┌──

(* ===== verification/PoolSpec.v ===== *)
(** * The mailbox pool is a queue of free mailboxes

    The contract of [ec_mbxpoolt]: the free mailboxes form a first-in first-out queue
    without repetitions, so a mailbox has at most one owner. *)

From S2P Require Import Prelude Ring Types Mailbox.
Import MbxPool stdpp.list_relations.list stdpp.list_basics.list.

(** A pool whose arrays have the sizes of the C structure. *)
Definition pool_shape (p : ec_mbxpoolt) : Prop :=
  zlen (mbxemptylist p) = EC_MBXPOOLSIZE /\ zlen (mbx p) = EC_MBXPOOLSIZE
  /\ Forall (fun b => zlen b = EC_MAXMBX + 1) (mbx p).

(** ** Lemmas *)

Lemma pool_wrap i : (if EC_MBXPOOLSIZE <=? i + 1 then 0 else i + 1) = ring_next EC_MBXPOOLSIZE i.
Proof. reflexivity. Qed.

Lemma pool_free_length p : pool_wf p -> zlen (pool_free p) = listcount p.
Proof.
  intros (Hl & _ & _ & Ht & Hc & _). unfold pool_free, zlen.
  rewrite length_ring_from by done. lia.
Qed.

Lemma seqZ_lookup_range n i : 0 <= i < n -> i ∈ seqZ 0 n.
Proof. intros. apply elem_of_seqZ. lia. Qed.

(** Distinct indices of the pool are at most [EC_MBXPOOLSIZE] many. *)
Lemma free_list_bound (l : list Z) :
  NoDup l -> Forall (fun i => 0 <= i < EC_MBXPOOLSIZE) l -> zlen l <= EC_MBXPOOLSIZE.
Proof.
  intros Hnd Hr. unfold zlen.
  pose proof (submseteq_length l (seqZ 0 EC_MBXPOOLSIZE)) as Hlen.
  rewrite length_seqZ in Hlen. enough (length l <= Z.to_nat EC_MBXPOOLSIZE)%nat by (ec_unfold; lia).
  apply Hlen, NoDup_submseteq; [done|]. intros x Hx. apply elem_of_seqZ.
  rewrite Forall_forall in Hr. specialize (Hr x). 
  specialize (Hr Hx). lia.
Qed.

(** A mailbox that is not free leaves room in the ring. *)
Lemma free_list_room (l : list Z) i :
  NoDup l -> Forall (fun j => 0 <= j < EC_MBXPOOLSIZE) l ->
  0 <= i < EC_MBXPOOLSIZE -> i ∉ l -> zlen l < EC_MBXPOOLSIZE.
Proof.
  intros Hnd Hr Hi Hni.
  pose proof (free_list_bound (i :: l) ltac:(by constructor) ltac:(by constructor)) as H.
  unfold zlen in *. cbn in H. lia.
Qed.

(** ** Operations *)

Lemma getmbx_spec p :
  pool_wf p ->
  total ecx_getmbx (fun r p' =>
    pool_wf p' /\ mbx p' = mbx p
    /\ match pool_free p with
       | [] => r = None /\ pool_free p' = []
       | i :: q => r = Some i /\ pool_free p' = q
       end) p.
Proof.
  intros Hwf. pose proof (pool_free_length p Hwf) as Hlen.
  pose proof Hwf as (Hl & Hm & Hb & Ht & Hc & Hh & Hr & Hnd).
  unfold ecx_getmbx. wp_steps. apply wp_if; intros Hcnt.
  - apply Z.ltb_lt in Hcnt. wp_steps.
    destruct (zget_some (mbxemptylist p) (listtail p)) as [item Hi]; [lia|].
    eapply wp_of_opt; [exact Hi|]. wp_steps. rewrite pool_wrap. cbn.
    assert (Hf : pool_free p = item :: ring_from EC_MBXPOOLSIZE (mbxemptylist p)
              (ring_next EC_MBXPOOLSIZE (listtail p)) (Z.to_nat (listcount p - 1))).
    { unfold pool_free. replace (Z.to_nat (listcount p)) with (S (Z.to_nat (listcount p - 1))) by lia.
      by rewrite (ring_from_cons _ _ _ item). }
    rewrite Hf in *. apply Forall_cons in Hr as [Hr0 Hr]. apply NoDup_cons in Hnd as [_ Hnd].
    split; [|done]. unfold pool_wf. cbn. split_and!; try done; try (by apply ring_next_range); try lia.
    rewrite Hh, ring_at_next by lia. f_equal. lia.
  - apply Z.ltb_ge in Hcnt. wp_steps. assert (listcount p = 0) as H0 by lia.
    split; [done|]. split; [done|].
    unfold pool_free. by rewrite H0.
Qed.

Lemma dropmbx_spec p item :
  pool_wf p -> 0 <= item < EC_MBXPOOLSIZE -> item ∉ pool_free p ->
  total (ecx_dropmbx item) (fun r p' =>
    r = 1 /\ pool_wf p' /\ mbx p' = mbx p /\ pool_free p' = pool_free p ++ [item]) p.
Proof.
  intros Hwf Hi Hni. pose proof (pool_free_length p Hwf) as Hlen.
  pose proof Hwf as (Hl & Hm & Hb & Ht & Hc & Hh & Hr & Hnd).
  pose proof (free_list_room _ _ Hnd Hr Hi Hni) as Hroom.
  unfold ecx_dropmbx. apply wp_if; intros Hif; [|lia]. wp_steps.
  assert (0 <= listhead p < EC_MBXPOOLSIZE) as Hhr by (rewrite Hh; apply ring_at_range; lia).
  pose proof (zset_some (mbxemptylist p) (listhead p) item ltac:(lia)) as Hset.
  eapply wp_of_opt; [exact Hset|]. wp_steps. rewrite pool_wrap. cbn.
  set (l' := <[Z.to_nat (listhead p) := item]> (mbxemptylist p)) in *.
  assert (Hf : ring_from EC_MBXPOOLSIZE l' (listtail p) (Z.to_nat (listcount p + 1))
               = pool_free p ++ [item]).
  { replace (Z.to_nat (listcount p + 1)) with (S (Z.to_nat (listcount p))) by lia.
    eapply ring_from_write; [done | done | lia |].
    rewrite Z2Nat.id by lia. by rewrite <- Hh. }
  split; [done|]. split; [|done]. unfold pool_wf, pool_free in *. cbn. rewrite Hf.
  pose proof (zset_length _ _ _ _ Hset).
  split_and!; try done; try lia.
  - rewrite Hh. apply ring_next_at; lia.
  - apply Forall_app; split; [done|]. by constructor.
  - apply NoDup_app. split_and!; [done | | by apply NoDup_singleton].
    intros x Hx ->%list_elem_of_singleton. done.
Qed.

Lemma dropmbx_outside p item :
  ~ (0 <= item < EC_MBXPOOLSIZE) -> ecx_dropmbx item p = Ok (0, p).
Proof.
  intros Hi. unfold ecx_dropmbx.
  destruct ((0 <=? item) && (item <? EC_MBXPOOLSIZE)) eqn:E; [lia | done].
Qed.

(** ** The contract: a queue of free mailboxes *)

Inductive pool_call : Type := Get | Put (item : Z).

(** One call on the code's pool; the result of a [Put] is its return value. *)
Definition pool_do (c : pool_call) : PM (option Z) :=
  match c with
  | Get => ecx_getmbx
  | Put item => let* r := ecx_dropmbx item in ret (Some r)
  end.

Fixpoint pool_run (cs : list pool_call) : PM (list (option Z)) :=
  match cs with
  | [] => ret []
  | c :: cs' => let* r := pool_do c in let* rs := pool_run cs' in ret (r :: rs)
  end.

(** The same call on the queue of free mailboxes.  A client may give back a mailbox it
    holds, one that is not free; an index outside the pool is refused. *)
Definition fifo_do (q : list Z) (c : pool_call) : option (option Z * list Z) :=
  match c with
  | Get => match q with [] => Some (None, []) | i :: q' => Some (Some i, q') end
  | Put item =>
      if decide (0 <= item < EC_MBXPOOLSIZE)
      then if decide (item ∈ q) then None else Some (Some 1, q ++ [item])
      else Some (Some 0, q)
  end.

Fixpoint fifo_run (q : list Z) (cs : list pool_call) : option (list (option Z) * list Z) :=
  match cs with
  | [] => Some ([], q)
  | c :: cs' =>
      '(r, q) ← fifo_do q c;
      '(rs, q) ← fifo_run q cs';
      Some (r :: rs, q)
  end.

Lemma pool_do_refines p c r q :
  pool_wf p -> fifo_do (pool_free p) c = Some (r, q) ->
  total (pool_do c) (fun r' p' => r' = r /\ pool_wf p' /\ pool_free p' = q) p.
Proof.
  intros Hwf Hdo. destruct c as [|item]; cbn in *.
  - eapply wp_mono; [by apply getmbx_spec|]. intros r' p' (Hwf' & _ & Hq).
    destruct (pool_free p) as [|i q0]; injection Hdo as <- <-; naive_solver.
  - apply wp_bind. repeat case_decide; simplify_eq.
    + eapply wp_mono; [by apply dropmbx_spec|]. intros r' p' (-> & Hwf' & _ & Hq).
      apply wp_ret. done.
    + eapply wp_ok; [by apply dropmbx_outside|]. apply wp_ret. done.
Qed.

(** C16: Whatever a client does with mailboxes it owns, the pool answers as a first-in
    first-out queue of free mailboxes and stays well formed: an empty queue answers null,
    and a mailbox that was handed out is not handed out again before it was given back. *)
Theorem pool_refines_fifo (cs : list pool_call) : forall (p : ec_mbxpoolt) rs q,
  pool_wf p -> fifo_run (pool_free p) cs = Some (rs, q) ->
  total (pool_run cs) (fun rs' p' => rs' = rs /\ pool_wf p' /\ pool_free p' = q) p.
Proof.
  induction cs as [|c cs IH]; intros p rs q Hwf Hrun; cbn in *.
  - injection Hrun as <- <-. by apply wp_ret.
  - destruct (fifo_do _ _) as [[r q1]|] eqn:Hdo; [|done]. cbn in Hrun.
    destruct (fifo_run q1 cs) as [[rs1 q2]|] eqn:Hr; [|done]. cbn in Hrun.
    injection Hrun as <- <-. apply wp_bind.
    eapply wp_mono; [by eapply pool_do_refines|]. intros r' p' (-> & Hwf' & Hq).
    rewrite <- Hq in Hr. apply wp_bind.
    eapply wp_mono; [by eapply IH|]. intros rs' p'' (-> & ? & ?). by apply wp_ret.
Qed.

(** ** Initialisation *)

(** Filling the array: the first [n] entries are their own indices. *)
Lemma init_fill (p : ec_mbxpoolt) (n : nat) :
  pool_shape p -> Z.of_nat n <= EC_MBXPOOLSIZE ->
  total (for_range n (fun item (_ : unit) =>
        let* l := gets mbxemptylist in
        let* l' := of_opt OutOfBounds (zset l item item) in
        modify (fun p => p <| mbxemptylist := l' |>)) 0 tt)
    (fun _ p' => pool_shape p' /\ mbx p' = mbx p
       /\ forall i, 0 <= i < Z.of_nat n -> zget (mbxemptylist p') i = Some i) p.
Proof.
  intros Hp Hn.
  eapply wp_mono.
  - apply wp_for_range with (I := fun i _ p' => pool_shape p' /\ mbx p' = mbx p
      /\ forall j, 0 <= j < i -> zget (mbxemptylist p') j = Some j).
    + split_and!; [apply Hp..|done|lia].
    + intros j _ s Hj ((Hl & Hm & Hb) & Hmb & Hfill). wp_steps.
      pose proof (zset_some (mbxemptylist s) j j ltac:(lia)) as Hset.
      eapply wp_of_opt; [exact Hset|]. wp_steps. cbn.
      pose proof (zset_length _ _ _ _ Hset).
      split_and!; [split_and!; cbn; [lia | done..] | done |].
      intros i Hi. rewrite (zget_zset _ _ _ _ _ Hset). case_decide; [congruence|].
      apply Hfill. lia.
  - naive_solver.
Qed.

(** A ring that holds its own indices. *)
Lemma ring_from_ids (l : list Z) n :
  zlen l = EC_MBXPOOLSIZE -> Z.of_nat n <= EC_MBXPOOLSIZE ->
  (forall i, 0 <= i < Z.of_nat n -> zget l i = Some i) ->
  ring_from EC_MBXPOOLSIZE l 0 n = seqZ 0 (Z.of_nat n).
Proof.
  intros Hl Hn Hids. apply zget_ext.
  - unfold zlen at 2. rewrite length_seqZ. unfold zlen.
    rewrite length_ring_from by (ec_unfold; lia || done). lia.
  - unfold zlen at 1. rewrite length_ring_from by (ec_unfold; lia || done). intros i Hi.
    rewrite ring_from_lookup by (ec_unfold; lia || done).
    unfold ring_at. replace (EC_MBXPOOLSIZE <=? 0 + i) with false by lia.
    rewrite Hids by lia. symmetry. unfold zget. destruct (Z.ltb_spec i 0); [lia|].
    apply lookup_seqZ. lia.
Qed.

(** Initialising a pool of any content leaves it well formed with all its mailboxes
    free, in the order of their indices. *)
Theorem initmbxpool_all_free (p : ec_mbxpoolt) :
  pool_shape p ->
  total ecx_initmbxpool (fun r p' =>
    r = 0 /\ pool_wf p' /\ pool_free p' = seqZ 0 EC_MBXPOOLSIZE /\ mbx p' = mbx p) p.
Proof.
  intros Hp. unfold ecx_initmbxpool. apply wp_bind.
  eapply wp_mono; [apply init_fill; [done | by ec_unfold]|].
  intros _ s ((Hl & Hm & Hb) & Hmb & Hids). wp_steps. cbn.
  set (p' := EcMbxPool _ _ _ _ _).
  assert (Hf : pool_free p' = seqZ 0 EC_MBXPOOLSIZE).
  { apply (ring_from_ids (mbxemptylist s) (Z.to_nat EC_MBXPOOLSIZE)); [done | by ec_unfold | done]. }
  split_and!; [done | | done | done]. unfold pool_wf. rewrite Hf. cbn.
  split_and!; try done.
  - rewrite list.Forall_forall. intros x Hx%elem_of_seqZ. lia.
  - apply NoDup_seqZ.
Qed.

(** ** Witnesses *)

Definition pool_zero : ec_mbxpoolt :=
  EcMbxPool 0 0 0 (replicate 32 0) (replicate 32 (replicate 1487 0)).

Lemma pool_zero_shape : pool_shape pool_zero.
Proof.
  split_and!; [reflexivity..|]. apply list.Forall_replicate. reflexivity.
Qed.

Lemma initmbxpool_all_free_witness :
  pool_shape pool_zero
  /\ total ecx_initmbxpool (fun r p' => pool_free p' = seqZ 0 EC_MBXPOOLSIZE) pool_zero.
Proof.
  split; [exact pool_zero_shape|].
  eapply wp_mono; [exact (initmbxpool_all_free pool_zero pool_zero_shape)|].
  intros r p' (_ & _ & Hf & _). exact Hf.
Defined.

(** A pool with two free mailboxes. *)
Definition pool_two : ec_mbxpoolt :=
  EcMbxPool 2 0 2 (7 :: 3 :: replicate 30 0) (replicate 32 (replicate 1487 0)).

Lemma pool_two_wf : pool_wf pool_two.
Proof.
  split_and!; try reflexivity; try done.
  - apply list.Forall_replicate. reflexivity.
  - repeat constructor; ec_unfold; lia.
  - apply (bool_decide_unpack _). reflexivity.
Qed.

Lemma pool_refines_fifo_witness :
  pool_wf pool_two
  /\ total (pool_run [Get; Get; Get; Put 3; Get])
       (fun rs _ => rs = [Some 7; Some 3; None; Some 1; Some 3]) pool_two.
Proof.
  split; [exact pool_two_wf|].
  eapply wp_mono; [exact (pool_refines_fifo [Get; Get; Get; Put 3; Get] pool_two
    [Some 7; Some 3; None; Some 1; Some 3] [] pool_two_wf eq_refl)|].
  intros rs p' (Hrs & _). exact Hrs.
Defined.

└──

## Work to be completed
Every line that contains the string "their" should be returned from the data.

## Problem solution
(** Filling the array: the first [n] entries are their own indices. *)
    free, in the order of their indices. *)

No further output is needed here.